Le dossier spécial portant sur l’état des lieux de la pratique du conte au Bénin aborde son dernier virage. Pour cette dernière parution de la série de quatre (04) publications sur la thématique, des professionnels formulent quelques suggestions en vue de redorer le blason de la pratique du conte au Bénin.
«Rires. Le métier d’artiste au Bénin, ne nourrit pas son homme, et vous parlez de conteur. Beaucoup se disent que les conteurs sont des personnes rassasiées, des gens qui n’ont rien à faire, et qui viennent raconter des histoires pour amuser la galerie. C’est la considération que les gens ont de nous. Quelqu’un qui ne considère pas ton travail, ne peut pas te payer pour. Il n’y a qu’une infime partie des Béninois qui comprennent l’importance du travail du conteur, et sont prêts à t’accompagner. » C’est l’appréciation de la conteuse Sylviane Zannou, en réponse à la question de savoir si le métier de conteur nourrit son homme au Bénin. Faisant un constat similaire, Serge Zossou, conteur et consultant en développement culturel renchérit : « Le conte ne me nourrit pas, je suis dans d’autres activités. À un moment donné, nous avons compris que si on ne génère pas de revenus ailleurs, on va attendre pendant longtemps. Nous sommes beaucoup plus dans d’autres activités qui nous permettent de financer les interventions que nous faisons dans la pratique du conte. »
Marion Madelénat, comédienne-conteuse de nationalité française, est tombée amoureuse de la tradition orale africaine. Vêtue d’une robe en pagne, inspirée d’un modèle béninois, elle a une idée particulière quant à la capacité du métier de conteur à nourrir son pratiquant. « Pour moi, il y a la nourriture alimentaire et la nourriture spirituelle. Pour la deuxième nourriture spirituelle, je dirai que oui le métier de conteuse me nourrit. « Parfois, on accepte de venir jouer sur certains événements sans être rémunéré. Au même moment, nous prestons sur des scènes où on est bien rémunéré », fait-elle remarquer.
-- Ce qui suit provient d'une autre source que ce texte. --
Lemma agrees_open self s : tcp_agrees codes D self s -> sd_IsSocketValid D (tcp_Fd self) = bool_decide (is_Some (seen_Socket s)).
Proof using. unfold tcp_agrees. destruct (seen_Socket s); [by intros (_ & ? & _) | done]. Qed.
Lemma part_of {A} (l : list A) n : exists rest, l = takeZ n l ++ rest.
Proof using. exists (dropZ n l). by rewrite takeZ_dropZ. Qed.
(** A stream that is closed while it agrees ends as the contract says. *)
Lemma wire_moved self s h data before conn :
  tcp_agrees codes D self s -> seen_Socket s = Some h -> seen_Wires s = before ++ [conn] ->
  tcp_agrees codes D self (mkSeen (Some h) (seen_Reports s) (before ++ [conn ++ data])).
Proof using. intros Ha Es _. unfold tcp_agrees in *. rewrite Es in Ha. cbn. destruct Ha as (? & ? & ? & ? & _). eauto 8. Qed.

Lemma Send_contract accepts buffer size self s : asks accepts ->
  tcp_agrees codes D self s ->
  leads (TcpStream_Send D accepts buffer size) self s
    (fun b => contracted self s (fun t rs t' => rs = [] /\ sends (takeZ size buffer) t b t')).
Proof using SO DO.
  intros Hacc Ha. unfold TcpStream_Send. leads_on. apply Hacc; [done |]. intros b Hb. leads_on.
  pose proof (agrees_open self s Ha) as Ho. destruct b; leads_on.
  - destruct (Hb eq_refl) as (h & Es). rewrite Es in Ho. rewrite bool_decide_true in Ho by eauto. pose proof Ha as Ha'. unfold tcp_agrees in Ha'. rewrite Es in Ha'.
    destruct Ha' as (Hfd & _ & Hl & Hr & before & conn & Ew). apply andb_prop in Hr as [[_ Hs]%andb_prop _].
    apply leads_any_call. intros [n err]. destruct s as [k rs ws]. cbn [seen_Socket seen_Wires fst] in *. subst k ws.
    cbn [observe]. rewrite <- Hfd, Z.eqb_refl, Hl, Hs, extend_last_snoc. eexists. split; [done |]. leads_on.
    pose proof (wire_moved self (mkSeen (Some h) rs (before ++ [conn])) h (takeZ n (takeZ size buffer)) before conn Ha eq_refl eq_refl) as Ha1.
    destruct (TcpStream_WroteAllBytes n size) eqn:Ewrote; cbn [negb]; leads_on.
    + split; [done |]. split; [exact Ha1 |]. exists []. rewrite app_nil_r. split; [| done]. split; [done |].
      unfold TcpStream_WroteAllBytes in Ewrote. apply andb_prop in Ewrote as [_ ->%Z.eqb_eq].
      unfold contract_view. cbn [seen_Wires]. rewrite takeZ_takeZ, Z.min_id. by apply (sends_whole _ (mkStreamState _ _ _)).
    + eapply leads_mono; [by apply CloseSocket_contract |]. intros _ self' s' (Eb & Ha' & Ec & Er & _). leads_on. split; [done |]. split; [done |].
      exists []. rewrite app_nil_r. split; [| by rewrite Er]. split; [done |]. rewrite Ec. unfold contract_view. cbn [seen_Wires]. rewrite Ho.
      destruct (part_of (takeZ size buffer) n) as [rest Er'].
      exact (sends_part (takeZ size buffer) (mkStreamState true (latch_of (tcp_OpenHealth self)) (before ++ [conn])) before conn _ rest eq_refl eq_refl Er').
  - eapply leads_mono; [by apply CloseSocket_contract |]. intros _ self' s' (Eb & Ha' & Ec & Er & _). leads_on. split; [done |]. split; [done |].
    exists []. rewrite app_nil_r. split; [| done]. split; [done |]. rewrite Ec. unfold contract_view. rewrite Ho.
    case_bool_decide as Hk; [| by apply sends_closed].
    unfold tcp_agrees in Ha. destruct (seen_Socket s); [| by destruct Hk]. destruct Ha as (_ & _ & _ & _ & before & conn & Ew).
    pose proof (sends_part (takeZ size buffer) (mkStreamState true (latch_of (tcp_OpenHealth self)) (seen_Wires s)) before conn [] (takeZ size buffer) eq_refl Ew eq_refl) as Hp.
    rewrite app_nil_r in Hp. cbn in Hp. by rewrite <- Ew in Hp.
Qed.

Lemma Read_contract buffer size self s : 0 <= size -> tcp_agrees codes D self s ->
  leads (TcpStream_Read D buffer size) self s
    (fun r => contracted self s (fun t rs t' => rs = [] /\ reads size t (fst r) t')).
Proof using SO DO.
  intros Hsize Ha. unfold TcpStream_Read. leads_on. apply recv_leads; [done | done | by right |]. intros n err memory Hn Hc. leads_on.
  pose proof (agrees_open self s Ha) as Ho. pose proof (read_length_fits D DO size Hsize).
  assert (Hopen : n <> -1 \/ sd_WouldBlock D err = true -> st_Open (contract_view D self s) = true).
  { intros Hn'. cbn [contract_view st_Open]. rewrite Ho. destruct (seen_Socket s); [by apply bool_decide_true |]. destruct (Hc eq_refl). destruct Hn'; congruence. }
  assert (Hkeep : forall r, (reads size (contract_view D self s) r (contract_view D self s)) ->
    contracted self s (fun t rs t' => rs = [] /\ reads size t r t') self s).
  { intros r Hr. split; [done |]. split; [done |]. exists []. by rewrite app_nil_r. }
  destruct (Z.ltb_spec 0 n) as [Hpos |]; [| destruct (sd_Failed D n && _) eqn:Ef]; leads_on.
  - apply Hkeep, reads_some; [apply Hopen; left; clear -Hpos; lia | clear -Hpos Hn H; cbn [fst]; lia].
  - apply Hkeep, reads_none, Hopen. apply andb_prop in Ef as [Ef1 Ef2]. unfold error_of in Ef2. cbn [fst snd] in Ef2. rewrite Ef1 in Ef2. by right.
  - eapply leads_mono; [by apply CloseSocket_contract |]. intros _ self' s' (Eb & Ha' & Ec & Er & _). leads_on. split; [done |]. split; [done |].
    exists []. rewrite app_nil_r. split; [| done]. split; [done |]. rewrite Ec. apply reads_end.
Qed.
End contract.

(** * The four platforms *)

Lemma bounded_micros ms : 0 <= ms <= SOLIDSYSLOG_TCP_CONNECT_TIMEOUT_MS_MAX ->
  bounded_wait (Z.quot (ms * 1000) 1000000) (Z.rem (ms * 1000) 1000000) = true.
Proof.
  intros Hms. unfold SOLIDSYSLOG_TCP_CONNECT_TIMEOUT_MS_MAX in *. pose proof (Z.quot_rem' (ms * 1000) 1000000).
  pose proof (Z.rem_bound_pos (ms * 1000) 1000000 ltac:(lia) ltac:(lia)). pose proof (Z.quot_pos (ms * 1000) 1000000 ltac:(lia) ltac:(lia)).
  unfold bounded_wait, SOLIDSYSLOG_TCP_CONNECT_TIMEOUT_MS_MAX. rewrite !andb_true_iff. lia.
Qed.
Lemma bounded_millis ms : 0 <= ms <= SOLIDSYSLOG_TCP_CONNECT_TIMEOUT_MS_MAX ->
  bounded_wait (ms / MILLISECONDS_PER_SECOND) ((ms mod MILLISECONDS_PER_SECOND) * MICROSECONDS_PER_MILLISECOND) = true.
Proof.
  intros Hms. unfold MILLISECONDS_PER_SECOND, MICROSECONDS_PER_MILLISECOND, SOLIDSYSLOG_TCP_CONNECT_TIMEOUT_MS_MAX in *.
  pose proof (Z.div_mod ms 1000 ltac:(lia)). pose proof (Z.mod_pos_bound ms 1000 ltac:(lia)). pose proof (Z.div_pos ms 1000 ltac:(lia) ltac:(lia)).
  unfold bounded_wait, SOLIDSYSLOG_TCP_CONNECT_TIMEOUT_MS_MAX. rewrite !andb_true_iff. lia.
Qed.
Lemma to_int_fits size : 0 <= size -> Z.max 0 (to_int size) <= size.
Proof. unfold to_int, INT_MAX. destruct (Z.leb_spec size (2 ^ 31 - 1)); lia. Qed.

Section platforms.
Context {E : Type} `{HT : ErrorTap E} `{HS : Sockets E} (codes : socket_codes).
Les conteurs et les artistes ne sont pas bien rémunérés au Bénin, estime l’artiste-conteur Missigbèto Christian Serge Djossa, à cause de l’image que l’opinion leur attribue. « Pour l’opinion, les conteurs sont des gens qui n’ont aucun niveau, ce sont des paresseux, des fainéants. Si l’opinion publique arrive à coller cette étiquette aux conteurs, c’est à cause de quelque chose. Un conteur, c’est un éducateur, un modèle, un exemple pour la société. Vous voyez des conteurs, des artistes qui s’habillent mal, fument et boivent en désordre. Ce n’est pas bien pour notre image, et c’est ce qui justifie le fait que certains parents déconseillent la carrière artistique pour leurs enfants », confie Missigbèto Christian Serge Djossa, avant d’ajouter que le métier de conteur peut être rémunérateur.
Des propositions pour redorer le blason de la pratique du conte
Que faut-il faire pour que la pratique du conte retrouve ses lettres de noblesse ? A cette question, Serge Zossou répond : « Il faut améliorer l’enseignement-apprentissage du conte dans les écoles. Il faut que les enseignants soient formés. Si l’État n’a pas les moyens de les former, qu’ildélègue le pouvoir aux organisations privées. Que l’État permette à ces structures de renforcer les enseignants. On ne va pas se substituer à eux, mais on va les appuyer dans l’enseignement-apprentissage, pour qu’ils aient les rudiments nécessaires afin de pouvoir dire le conte de façon crédible, efficiente et efficace ».
Son collègue de la même corporation, Missigbèto Christian Serge Djossa, plaide que les chaînes de télévision intègrent, dans les grilles de programmes, des émissions nocturnes dédiées aux veillées de conte dites à la façon ancienne, enregistrées au préalable pour ensuite être diffusées. Mieux, il propose que des veillées de conte soient organisées, de façon périodique, dans toutes les localités du Bénin avec le concours des autorités locales.